Une vidéo publiée sur TikTok a récemment déclenché une vive polémique sur les réseaux sociaux. On y voit une femme comorienne, en couple avec un homme blanc — surnommé « Mzoungou » dans la culture comorienne — être publiquement humiliée par ce dernier dans ce qui semble être un espace public dédié au sport.
Dans la séquence, la femme tente de s’agripper à une barre d’exercice. Son mari la filme et lui lance avec un ton moqueur : « Les singes arrivent à se pendre, voyons si toi aussi tu peux faire comme un singe. »
Cette phrase, à la fois raciste et dégradante, a provoqué l’indignation. Face à la montée de la colère sur les réseaux, l’homme a présenté des excuses publiques. De son côté, la femme a publié une vidéo dans laquelle elle tente de justifier la scène et répond aux critiques qu’elle reçoit pour avoir toléré cette humiliation.
Mais cette vidéo n’est pas un cas isolé. Plusieurs internautes, après avoir consulté d’autres contenus du couple, affirment que le mari rabaisse fréquemment sa femme dans leurs vidéos. Certains ont même insinué qu’elle accepterait ce traitement pour des raisons administratives, notamment l’obtention de papiers. Toutefois, d’autres sources assurent qu’elle a déjà ses papiers, et qu’elle serait Mahoraise d’origine anjouanaise.
Et c’est là que la question de l’origine prend une tournure sociale. Beaucoup pensent que si cette femme était originaire de la Grande Comore, la situation aurait été bien différente. Dans la tradition grande-comorienne, un individu ne porte pas seulement son propre nom, mais aussi celui de son village et de sa communauté. Une telle humiliation publique aurait très probablement suscité une réaction immédiate, voire des mesures symboliques de réprobation collective. Car dans cette culture, l’honneur ne se gère pas seul : il est défendu et protégé par tous.
Cette affaire met en lumière une réalité plus large et inquiétante : la rupture progressive des liens communautaires chez les Comoriens de la diaspora. Le Comorien moderne, souvent isolé à l’étranger, se retrouve privé de ce filet social et moral qu’assurait autrefois son village. Peut-on encore parler de communauté lorsque la honte n’indigne plus collectivement ? Lorsque chacun devient seul responsable de sa dignité ?

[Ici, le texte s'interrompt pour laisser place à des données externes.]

(* ===== verification/Relay.v ===== *)
(** Stream relaying over TCP: what pepdna_sock_write hands to the kernel, what
    pepdna_con_i2i_fwd moves, and the forwarding works of tcp.c as relays of the
    byte stream between the two sockets of a connection. *)

From Stdlib Require Import ZArith Lia.
From stdpp Require Import base list gmap.
From S2P Require Import Prelude Ints Types Setters Kernel Hash TcpUtils Rtxq Connection Tcp.
From S2P Require Import Frame.
Open Scope Z_scope.

(** ** The byte streams of a trace *)

(** The bytes the kernel accepted for socket [a] in one event. *)
Definition accepted (a : positive) (e : event) : list Z :=
  match e with
  | Ev c r =>
      match c in kE R return R -> list Z with
      | KernelSendmsg a' b => fun rc => if decide (a' = a) then take (Z.to_nat rc) b else []
      | _ => fun _ => []
      end r
  end.

(** The bytes the kernel delivered from socket [a] in one event. *)
Definition received (a : positive) (e : event) : list Z :=
  match e with
  | Ev c r =>
      match c in kE R return R -> list Z with
      | KernelRecvmsg a' _ => fun r =>
          if decide (a' = a) then if 0 <? fst r then snd r else [] else []
      | _ => fun _ => []
      end r
  end.

Definition stream_out (a : positive) (evs : list event) : list Z :=
  concat (accepted a <$> evs).
Definition stream_in (a : positive) (evs : list event) : list Z :=
  concat (received a <$> evs).

(** kernel_sendmsg accepts at most what it is given, kernel_recvmsg delivers as
    many bytes as it says and no more than it was asked for. *)
Class SendmsgLaw (P : Platform) : Prop :=
  sendmsg_le : forall a b e, fst (kcall (KernelSendmsg a b) e) <= Z.of_nat (length b).
Class RecvmsgLaw (P : Platform) : Prop :=
  recvmsg_len : forall a n e, let '(r, b) := fst (kcall (KernelRecvmsg a n) e) in
    0 < r -> Z.of_nat (length b) = r /\ r <= n.

Section Streams.
Context `{P : Platform}.

Lemma stream_out_app a e1 e2 : stream_out a (e1 ++ e2) = stream_out a e1 ++ stream_out a e2.
Proof. unfold stream_out. by rewrite fmap_app, concat_app. Qed.

Lemma stream_in_app a e1 e2 : stream_in a (e1 ++ e2) = stream_in a e1 ++ stream_in a e2.
Proof. unfold stream_in. by rewrite fmap_app, concat_app. Qed.

(** Events that move no bytes. *)
Definition silent (e : event) : Prop :=
  match e with
  | Ev c _ => match c with KernelSendmsg _ _ | KernelRecvmsg _ _ => False | _ => True end
  end.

Il est temps de s’interroger : quel avenir pour une communauté qui perd ses repères collectifs ? Que devient un peuple lorsque ses membres ne se sentent plus redevables d’un honneur partagé ? Cette affaire n’est pas seulement choquante, elle est aussi un symptôme. Celui d’un détachement progressif qui laisse les plus vulnérables — souvent les femmes — sans défense, sans appui, sans recours.